FDA Targeting Companies that Market Unapproved Prescription Ear Drops
Your doctor and pharmacist might be prescribing ear drops that haven't been approved by the Food and Drug Administration (FDA).
The agency is notifying companies to stop marketing 16 unapproved prescription drugs labeled to relieve ear pain and swelling because they have not been evaluated by the FDA for safety, effectiveness, and quality.
The FDA is only targeting specific medications prescribed to treat pain and swelling that result from otitis media (middle ear infections), otitis externa (outer ear infections), and excess buildup of earwax.
The FDA says that for years health care providers have prescribed – and pharmacies – have sold ear infection medication whose labels did not disclose that they weren't approved by the FDA.

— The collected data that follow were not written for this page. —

(** * Elder_caretaker: browser-side monitoring modules

    A shallow embedding of the JavaScript controllers of the caretaker
    application (audio monitor, fall-detection UI, face registration and
    the registration form), and the properties of their specification
    that are decided by this code.

    Conventions of the embedding.
    - The child nodes of a DOM element are a [list]; the head is
      [firstChild].
    - [Date.now()] is an integer number of milliseconds ([Z]) that never
      runs backwards; durations are [N]. A timer never fires before its
      deadline.
    - A classifier score is a finite IEEE double.  Every finite double is
      a rational and [>=] on doubles is the order of the rationals, so a
      score is a [Q]; a missing entry of a JS object ([undefined]) is
      [None], and [undefined >= c] is [false].  No double lies strictly
      between the decimal 0.78 (or 0.90) and the double nearest to it, so
      comparing with the exact decimal is comparing with the literal.
    - A handler runs to its end before the next one starts; where it
      awaits a browser promise it takes the settled value of that promise
      as an argument. The camera toggle, whose race matters, is split at
      its [await].
    - The value of a form control is a [string] of ASCII characters, one
      UTF-16 code unit each.  *)

From Stdlib Require Import ZArith QArith Lia String Ascii.
From stdpp Require Import gmap strings list fin_maps pretty.
From Equations Require Import Equations.

(* ===================================================================== *)
(** * Part I: the embedding *)
(* ===================================================================== *)

(** ** The detected-event list (both audio-monitor variants) *)

Module EventList.

(** The [div.detected-event] that [addDetectedEvent] builds: the time
    string comes from the clock, the other two fields from the
    arguments. *)
Record DetectionEvent := mkEvent {
  event_time : Z;
  event_type : string;
  event_confidence : Q
}.

(** A child node of the list element: an element, or text (the white
    space of the markup). [children] sees the elements only, while
    [firstChild] and [lastChild] see every node. *)
Inductive node :=
| TextNode
| Element (e : DetectionEvent).

Definition children (nodes : list node) : list DetectionEvent :=
  omap (fun n => match n with Element e => Some e | TextNode => None end) nodes.

(** [detectedEventList.removeChild(detectedEventList.lastChild)] *)
Definition removeLastChild (nodes : list node) : list node :=
  take (length nodes - 1) nodes.

(** [while (detectedEventList.children.length > 10) removeChild(lastChild)] *)
Equations? keepLast10 (nodes : list node) : list node
  by wf (length nodes) lt :=
  keepLast10 nodes with decide (10 < length (children nodes)) => {
    | left _ := keepLast10 (removeLastChild nodes);
    | right _ := nodes }.
Proof.
  unfold removeLastChild. rewrite length_take.
  destruct nodes; simpl in *; lia.
Qed.

(** [insertBefore(eventElement, firstChild)] when there is a first child,
    [appendChild(eventElement)] otherwise. *)
Definition insertAtTop (e : DetectionEvent) (nodes : list node) : list node :=
  match nodes with
  | firstChild :: _ => Element e :: nodes
  | [] => nodes ++ [Element e]
  end.

Definition addDetectedEvent (now : Z) (label : string) (confidence : Q)
    (nodes : list node) : list node :=
  let eventElement := mkEvent now label confidence in
  keepLast10 (insertAtTop eventElement nodes).

(** A sequence of calls, oldest first. *)
Definition addAll (calls : list DetectionEvent) (nodes : list node)
  : list node :=
  foldl (fun acc c =>
           addDetectedEvent (event_time c) (event_type c) (event_confidence c) acc)
        nodes calls.

End EventList.

(** ** JavaScript strings and numbers used by the handlers *)

Module JS.

(** [String.prototype.toLowerCase] on the ASCII range. *)
Definition lower_ascii (c : ascii) : ascii :=
  let n := nat_of_ascii c in
  if (65 <=? n)%nat && (n <=? 90)%nat then ascii_of_nat (n + 32) else c.

Fixpoint toLowerCase (s : string) : string :=
  match s with
  | EmptyString => EmptyString
  | String c s' => String (lower_ascii c) (toLowerCase s')
  end.

(** [x >= c] where [x] may be [undefined]: [undefined >= c] is [false]. *)
Definition ge_number (x : option Q) (c : Q) : bool :=
  match x with
  | Some v => Qle_bool c v
  | None => false
  end.

(** [ToNumber] of a timestamp slot: [null] converts to 0. *)
Definition toNumber (x : option Z) : Z := default 0%Z x.

(** [a || b] on strings: the empty string is falsy. *)
Definition orElse (a b : string) : string :=
  if decide (a = ""%string) then b else a.

(** [!s] on a string. *)
Definition isEmpty (s : string) : bool := bool_decide (s = ""%string).

(** [parseInt(s)] with no radix, on ASCII text: leading white space is
    skipped, then a sign, then the prefix [0x] or [0X] selects radix 16,
    then the longest run of digits is read; with no digit the result is
    [NaN], here [None]. *)
Definition isWhiteSpace (c : ascii) : bool :=
  let n := nat_of_ascii c in
  ((9 <=? n)%nat && (n <=? 13)%nat) || (n =? 32)%nat.

Fixpoint skipWhiteSpace (s : string) : string :=
  match s with
  | String c rest => if isWhiteSpace c then skipWhiteSpace rest else s
  | EmptyString => s
  end.

Definition digitValue (radix : Z) (c : ascii) : option Z :=
  let n := Z.of_nat (nat_of_ascii c) in
  let v :=
    if ((48 <=? n) && (n <=? 57))%Z then Some (n - 48)%Z
    else if ((97 <=? n) && (n <=? 122))%Z then Some (n - 87)%Z
    else if ((65 <=? n) && (n <=? 90))%Z then Some (n - 55)%Z
    else None in
  v ≫= fun d => if (d <? radix)%Z then Some d else None.

Fixpoint readDigits (radix : Z) (s : string) (acc : option Z) : option Z :=
  match s with
  | String c rest =>
      match digitValue radix c with
      | Some d => readDigits radix rest (Some (default 0 acc * radix + d)%Z)
      | None => acc
      end
  | EmptyString => acc
  end.

Definition parseInt (s : string) : option Z :=
  let s1 := skipWhiteSpace s in
  let '(sign, s2) :=
    match s1 with
    | String "-" rest => ((-1)%Z, rest)
    | String "+" rest => (1%Z, rest)
    | _ => (1%Z, s1)
    end in
  let '(radix, s3) :=
    match s2 with
    | String "0" (String "x" rest) => (16%Z, rest)
    | String "0" (String "X" rest) => (16%Z, rest)
    | _ => (10%Z, s2)
    end in
  (fun n => sign * n)%Z <$> readDigits radix s3 None.

End JS.

(** ** Audio monitor, simple variant: the top-scoring label is logged *)

Module SimpleMonitor.
Import EventList.

Definition DETECTION_THRESHOLD : Q := 0.78.

(** [Math.max(...scores)]; [None] is the [-Infinity] of an empty array. *)
Definition maxScore (scores : list Q) : option Q :=
  match scores with
  | [] => None
  | s :: rest => Some (foldl (fun m x => if Qle_bool m x then x else m) s rest)
  end.

(** [scores.indexOf(maxScore)]: the first position holding the maximum. *)
Fixpoint indexOf (scores : list Q) (m : Q) : option nat :=
  match scores with
  | [] => None
  | s :: rest => if Qeq_bool s m then Some 0%nat else S <$> indexOf rest m
  end.

(** [model.wordLabels()[maxIndex]], printed into the element: a missing
    label prints as the text of [undefined]. *)
Definition labelAt (labels : list string) (i : option nat) : string :=
  default "undefined"%string (i ≫= fun n => labels !! n).

(** The callback given to [model.listen]. *)
Definition listenCallback (now : Z) (labels : list string) (scores : list Q)
    (detectedEventList : list node) : list node :=
  match maxScore scores with
  | Some m =>
      let label := labelAt labels (indexOf scores m) in
      if Qle_bool DETECTION_THRESHOLD m
      then addDetectedEvent now label m detectedEventList
      else detectedEventList
  | None => detectedEventList
  end.

End SimpleMonitor.

(** ** Audio monitor, alerting variant: thresholds, debounce, cooldown *)

Module AudioMonitor.
Import EventList.

Definition DETECTION_THRESHOLD : Q := 0.78.
Definition ALERT_THRESHOLD : Q := 0.90.

(** The two keys of the detection-state objects. *)
Inductive kind := cough | snore.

While vitamins and supplements are not subject to FDA scrutiny, prescription medication is to ensure it has been proved safe, effective and of high quality. The FDA has received reports that some of these unapproved products caused local allergic reactions, itching, stinging, burning and ear irritation.
Most often these products are prescribed for young children and infants, who are most susceptible to ear infections.
"It's very basic—drugs that are used in children should be tested in children," the FDA's Charles E. Lee said in a statement. "These products haven't been shown to be effective in anyone, and there's no proof that they work."
Consumers who are using ear drops and question their validity should discuss alternatives with their doctors. Any side effects from these products should be reported to the FDA.